Retype, without any change, the first line of the records and every line after it through the one containing "apply lookup_app_Some in Hq".

*** Opening of Records for processing ***

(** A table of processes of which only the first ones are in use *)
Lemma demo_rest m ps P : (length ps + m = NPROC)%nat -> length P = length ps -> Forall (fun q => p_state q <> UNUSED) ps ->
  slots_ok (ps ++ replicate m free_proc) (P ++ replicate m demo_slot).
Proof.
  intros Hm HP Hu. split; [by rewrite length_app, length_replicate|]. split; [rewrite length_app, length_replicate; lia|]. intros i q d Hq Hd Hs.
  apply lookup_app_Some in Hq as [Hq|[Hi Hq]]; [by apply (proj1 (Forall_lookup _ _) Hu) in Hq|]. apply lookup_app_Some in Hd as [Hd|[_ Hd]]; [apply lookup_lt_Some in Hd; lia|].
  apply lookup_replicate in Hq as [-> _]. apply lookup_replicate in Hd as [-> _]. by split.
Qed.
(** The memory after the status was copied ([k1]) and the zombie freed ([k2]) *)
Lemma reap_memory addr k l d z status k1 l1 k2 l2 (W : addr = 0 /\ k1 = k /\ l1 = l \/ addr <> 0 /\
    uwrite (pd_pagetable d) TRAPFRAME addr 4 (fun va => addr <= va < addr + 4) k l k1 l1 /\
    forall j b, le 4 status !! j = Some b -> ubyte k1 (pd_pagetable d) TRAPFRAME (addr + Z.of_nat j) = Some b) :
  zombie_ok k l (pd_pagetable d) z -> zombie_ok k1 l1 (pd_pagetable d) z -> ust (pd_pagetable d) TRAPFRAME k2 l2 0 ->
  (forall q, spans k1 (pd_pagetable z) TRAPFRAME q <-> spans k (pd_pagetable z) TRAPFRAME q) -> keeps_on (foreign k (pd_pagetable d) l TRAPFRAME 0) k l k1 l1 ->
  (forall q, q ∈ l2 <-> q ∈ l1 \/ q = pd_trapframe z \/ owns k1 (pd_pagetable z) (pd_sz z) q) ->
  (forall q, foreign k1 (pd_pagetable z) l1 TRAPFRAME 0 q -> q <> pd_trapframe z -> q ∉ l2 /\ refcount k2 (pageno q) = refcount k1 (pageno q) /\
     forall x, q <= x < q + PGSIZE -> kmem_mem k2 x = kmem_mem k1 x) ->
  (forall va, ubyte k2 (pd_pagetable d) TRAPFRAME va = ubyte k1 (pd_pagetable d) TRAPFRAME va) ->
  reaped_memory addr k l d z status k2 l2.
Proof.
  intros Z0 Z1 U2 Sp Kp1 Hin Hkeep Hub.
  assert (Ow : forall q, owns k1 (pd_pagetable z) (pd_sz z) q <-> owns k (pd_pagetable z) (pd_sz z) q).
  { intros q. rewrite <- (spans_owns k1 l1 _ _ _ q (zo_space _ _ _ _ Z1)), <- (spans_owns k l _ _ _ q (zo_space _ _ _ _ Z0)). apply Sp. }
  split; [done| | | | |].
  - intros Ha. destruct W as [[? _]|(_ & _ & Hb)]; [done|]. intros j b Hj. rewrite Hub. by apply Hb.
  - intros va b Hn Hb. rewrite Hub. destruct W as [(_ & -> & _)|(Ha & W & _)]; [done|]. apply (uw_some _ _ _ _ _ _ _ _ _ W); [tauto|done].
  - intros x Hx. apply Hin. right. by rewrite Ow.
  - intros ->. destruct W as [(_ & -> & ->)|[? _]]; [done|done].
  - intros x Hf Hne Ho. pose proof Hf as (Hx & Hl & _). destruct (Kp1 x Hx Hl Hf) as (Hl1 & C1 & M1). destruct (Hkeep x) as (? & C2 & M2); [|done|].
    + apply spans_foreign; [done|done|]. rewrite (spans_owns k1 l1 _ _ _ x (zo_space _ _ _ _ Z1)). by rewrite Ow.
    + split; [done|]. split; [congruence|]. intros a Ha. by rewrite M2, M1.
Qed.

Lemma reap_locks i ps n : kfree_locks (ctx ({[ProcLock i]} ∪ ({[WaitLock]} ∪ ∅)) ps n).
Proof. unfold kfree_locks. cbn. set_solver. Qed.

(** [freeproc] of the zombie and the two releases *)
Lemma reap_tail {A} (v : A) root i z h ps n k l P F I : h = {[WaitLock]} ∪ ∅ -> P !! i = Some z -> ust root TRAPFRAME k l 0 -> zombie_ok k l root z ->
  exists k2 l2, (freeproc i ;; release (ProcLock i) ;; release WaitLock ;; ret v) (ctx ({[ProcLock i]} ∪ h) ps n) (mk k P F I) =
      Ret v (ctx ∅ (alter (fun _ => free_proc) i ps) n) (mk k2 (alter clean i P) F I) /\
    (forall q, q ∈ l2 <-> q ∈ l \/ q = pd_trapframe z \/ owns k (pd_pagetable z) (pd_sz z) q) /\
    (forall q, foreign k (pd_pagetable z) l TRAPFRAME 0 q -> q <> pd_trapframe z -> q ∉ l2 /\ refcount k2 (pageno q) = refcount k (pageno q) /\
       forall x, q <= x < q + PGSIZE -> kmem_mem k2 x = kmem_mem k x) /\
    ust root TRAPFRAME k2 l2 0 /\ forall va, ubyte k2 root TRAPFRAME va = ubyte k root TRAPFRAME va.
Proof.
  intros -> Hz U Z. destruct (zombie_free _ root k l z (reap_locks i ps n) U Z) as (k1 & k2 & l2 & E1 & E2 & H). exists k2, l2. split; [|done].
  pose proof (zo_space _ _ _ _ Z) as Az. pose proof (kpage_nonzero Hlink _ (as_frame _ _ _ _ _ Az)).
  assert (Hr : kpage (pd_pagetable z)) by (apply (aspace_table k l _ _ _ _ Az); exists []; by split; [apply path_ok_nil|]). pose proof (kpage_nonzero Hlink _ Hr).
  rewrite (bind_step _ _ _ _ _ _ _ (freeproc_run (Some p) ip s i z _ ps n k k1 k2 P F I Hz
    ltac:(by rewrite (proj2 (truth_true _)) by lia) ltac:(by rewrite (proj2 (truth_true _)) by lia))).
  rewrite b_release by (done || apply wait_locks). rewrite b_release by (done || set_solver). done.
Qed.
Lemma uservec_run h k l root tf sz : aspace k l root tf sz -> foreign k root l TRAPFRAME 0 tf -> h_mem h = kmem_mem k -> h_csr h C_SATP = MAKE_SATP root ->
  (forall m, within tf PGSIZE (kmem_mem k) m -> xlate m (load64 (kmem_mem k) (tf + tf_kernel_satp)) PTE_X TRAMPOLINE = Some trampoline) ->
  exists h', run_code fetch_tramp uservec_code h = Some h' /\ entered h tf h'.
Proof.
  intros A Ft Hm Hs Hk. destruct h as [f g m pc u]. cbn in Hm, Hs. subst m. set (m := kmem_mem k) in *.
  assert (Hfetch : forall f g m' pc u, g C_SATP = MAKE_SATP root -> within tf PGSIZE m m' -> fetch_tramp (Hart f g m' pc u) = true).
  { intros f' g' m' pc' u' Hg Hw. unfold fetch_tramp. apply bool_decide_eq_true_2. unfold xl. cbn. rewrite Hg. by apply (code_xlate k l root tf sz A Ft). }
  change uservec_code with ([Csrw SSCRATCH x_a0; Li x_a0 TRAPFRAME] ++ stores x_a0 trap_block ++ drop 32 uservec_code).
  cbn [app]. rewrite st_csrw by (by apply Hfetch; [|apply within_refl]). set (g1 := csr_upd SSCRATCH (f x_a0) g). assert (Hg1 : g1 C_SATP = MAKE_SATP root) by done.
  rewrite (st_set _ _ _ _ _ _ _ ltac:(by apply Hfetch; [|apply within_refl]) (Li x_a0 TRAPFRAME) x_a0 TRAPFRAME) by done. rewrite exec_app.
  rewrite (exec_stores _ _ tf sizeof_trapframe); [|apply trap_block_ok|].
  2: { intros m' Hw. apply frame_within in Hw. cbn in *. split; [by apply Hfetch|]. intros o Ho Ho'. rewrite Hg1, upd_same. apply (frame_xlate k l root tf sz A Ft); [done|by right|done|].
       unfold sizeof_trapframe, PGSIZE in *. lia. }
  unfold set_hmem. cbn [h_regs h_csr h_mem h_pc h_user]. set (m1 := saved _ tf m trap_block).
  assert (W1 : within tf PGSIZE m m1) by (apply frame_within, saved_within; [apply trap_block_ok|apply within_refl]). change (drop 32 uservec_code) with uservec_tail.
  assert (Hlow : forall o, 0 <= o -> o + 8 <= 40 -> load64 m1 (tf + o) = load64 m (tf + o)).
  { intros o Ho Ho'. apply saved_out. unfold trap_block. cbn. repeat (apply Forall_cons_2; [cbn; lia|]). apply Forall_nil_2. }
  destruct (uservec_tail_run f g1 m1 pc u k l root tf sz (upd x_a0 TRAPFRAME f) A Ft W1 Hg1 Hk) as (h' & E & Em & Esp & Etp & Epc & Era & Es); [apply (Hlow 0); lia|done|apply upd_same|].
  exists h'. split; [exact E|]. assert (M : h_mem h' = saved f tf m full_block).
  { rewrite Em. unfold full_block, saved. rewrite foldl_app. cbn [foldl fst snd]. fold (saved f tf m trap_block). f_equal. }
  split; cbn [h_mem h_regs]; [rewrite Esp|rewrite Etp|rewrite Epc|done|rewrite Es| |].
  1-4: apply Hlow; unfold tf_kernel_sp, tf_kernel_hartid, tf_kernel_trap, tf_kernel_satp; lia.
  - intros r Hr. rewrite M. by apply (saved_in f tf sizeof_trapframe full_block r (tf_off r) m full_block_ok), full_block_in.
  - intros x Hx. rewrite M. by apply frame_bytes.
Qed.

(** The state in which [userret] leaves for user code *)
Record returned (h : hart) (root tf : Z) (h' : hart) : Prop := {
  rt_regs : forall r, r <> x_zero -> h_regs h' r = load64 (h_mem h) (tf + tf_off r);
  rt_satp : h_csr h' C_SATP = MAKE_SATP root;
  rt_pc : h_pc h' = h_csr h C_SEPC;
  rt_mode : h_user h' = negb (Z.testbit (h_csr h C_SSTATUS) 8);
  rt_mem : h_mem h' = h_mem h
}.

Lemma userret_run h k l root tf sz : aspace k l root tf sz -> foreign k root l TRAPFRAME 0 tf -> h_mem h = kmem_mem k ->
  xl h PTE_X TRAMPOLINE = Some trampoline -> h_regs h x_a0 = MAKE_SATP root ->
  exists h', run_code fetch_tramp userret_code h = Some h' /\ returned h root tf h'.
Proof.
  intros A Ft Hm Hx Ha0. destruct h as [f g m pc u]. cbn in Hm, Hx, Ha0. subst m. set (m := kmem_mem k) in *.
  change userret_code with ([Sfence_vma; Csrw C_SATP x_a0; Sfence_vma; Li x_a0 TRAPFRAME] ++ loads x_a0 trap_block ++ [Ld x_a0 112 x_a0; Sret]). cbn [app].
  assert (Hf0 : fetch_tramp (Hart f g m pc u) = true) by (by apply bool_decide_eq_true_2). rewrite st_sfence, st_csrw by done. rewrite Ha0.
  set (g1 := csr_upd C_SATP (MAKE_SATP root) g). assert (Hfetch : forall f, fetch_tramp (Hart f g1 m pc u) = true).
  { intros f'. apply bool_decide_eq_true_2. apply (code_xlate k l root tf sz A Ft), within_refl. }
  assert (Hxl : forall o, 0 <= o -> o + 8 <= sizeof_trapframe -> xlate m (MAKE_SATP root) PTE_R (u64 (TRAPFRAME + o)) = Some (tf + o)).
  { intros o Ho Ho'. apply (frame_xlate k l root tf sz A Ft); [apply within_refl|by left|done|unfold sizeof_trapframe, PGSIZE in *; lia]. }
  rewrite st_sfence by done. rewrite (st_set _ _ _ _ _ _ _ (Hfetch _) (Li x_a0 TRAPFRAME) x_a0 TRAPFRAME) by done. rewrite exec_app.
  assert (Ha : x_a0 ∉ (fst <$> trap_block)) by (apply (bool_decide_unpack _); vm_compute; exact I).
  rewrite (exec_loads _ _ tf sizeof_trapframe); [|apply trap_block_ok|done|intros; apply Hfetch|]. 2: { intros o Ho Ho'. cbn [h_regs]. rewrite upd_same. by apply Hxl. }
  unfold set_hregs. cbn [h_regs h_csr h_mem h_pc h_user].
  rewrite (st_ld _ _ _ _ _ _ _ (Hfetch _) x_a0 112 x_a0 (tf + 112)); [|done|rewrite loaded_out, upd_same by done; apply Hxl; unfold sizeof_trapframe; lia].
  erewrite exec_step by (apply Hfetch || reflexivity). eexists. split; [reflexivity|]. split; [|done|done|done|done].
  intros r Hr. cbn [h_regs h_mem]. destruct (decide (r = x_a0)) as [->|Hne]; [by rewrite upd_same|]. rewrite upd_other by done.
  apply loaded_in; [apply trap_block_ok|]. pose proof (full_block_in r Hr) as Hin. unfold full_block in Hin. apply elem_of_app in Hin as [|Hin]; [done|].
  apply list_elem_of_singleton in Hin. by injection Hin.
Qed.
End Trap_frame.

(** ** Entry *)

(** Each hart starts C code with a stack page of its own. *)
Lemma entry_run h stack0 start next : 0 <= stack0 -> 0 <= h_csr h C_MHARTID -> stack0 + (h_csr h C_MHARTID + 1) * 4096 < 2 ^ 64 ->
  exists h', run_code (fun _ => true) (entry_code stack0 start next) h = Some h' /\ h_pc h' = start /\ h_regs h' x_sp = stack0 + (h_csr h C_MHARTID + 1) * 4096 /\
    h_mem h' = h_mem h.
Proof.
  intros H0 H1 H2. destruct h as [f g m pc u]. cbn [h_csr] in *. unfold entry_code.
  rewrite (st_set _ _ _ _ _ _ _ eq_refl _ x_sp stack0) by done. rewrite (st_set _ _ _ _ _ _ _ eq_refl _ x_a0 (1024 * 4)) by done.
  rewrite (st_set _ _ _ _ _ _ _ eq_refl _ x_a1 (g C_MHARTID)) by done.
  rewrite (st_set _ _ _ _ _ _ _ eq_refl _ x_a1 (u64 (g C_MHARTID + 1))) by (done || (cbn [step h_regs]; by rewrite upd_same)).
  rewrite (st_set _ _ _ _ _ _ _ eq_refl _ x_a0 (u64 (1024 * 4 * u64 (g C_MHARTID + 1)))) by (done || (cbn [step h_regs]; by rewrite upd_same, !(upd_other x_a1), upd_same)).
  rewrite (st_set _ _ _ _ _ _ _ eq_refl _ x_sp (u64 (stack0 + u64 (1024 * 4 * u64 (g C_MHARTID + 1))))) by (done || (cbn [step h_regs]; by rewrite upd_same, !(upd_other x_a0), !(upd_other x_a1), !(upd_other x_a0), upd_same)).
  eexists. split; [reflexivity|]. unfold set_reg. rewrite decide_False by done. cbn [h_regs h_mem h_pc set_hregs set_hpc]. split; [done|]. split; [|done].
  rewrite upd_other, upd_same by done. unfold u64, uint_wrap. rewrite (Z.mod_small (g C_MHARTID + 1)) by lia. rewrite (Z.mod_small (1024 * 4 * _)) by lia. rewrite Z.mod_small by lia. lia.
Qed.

*** Close of Records for processing ***

Expected answer:
(** A table of processes of which only the first ones are in use *)
Lemma demo_rest m ps P : (length ps + m = NPROC)%nat -> length P = length ps -> Forall (fun q => p_state q <> UNUSED) ps ->
  slots_ok (ps ++ replicate m free_proc) (P ++ replicate m demo_slot).
Proof.
  intros Hm HP Hu. split; [by rewrite length_app, length_replicate|]. split; [rewrite length_app, length_replicate; lia|]. intros i q d Hq Hd Hs.
  apply lookup_app_Some in Hq as [Hq|[Hi Hq]]; [by apply (proj1 (Forall_lookup _ _) Hu) in Hq|]. apply lookup_app_Some in Hd as [Hd|[_ Hd]]; [apply lookup_lt_Some in Hd; lia|].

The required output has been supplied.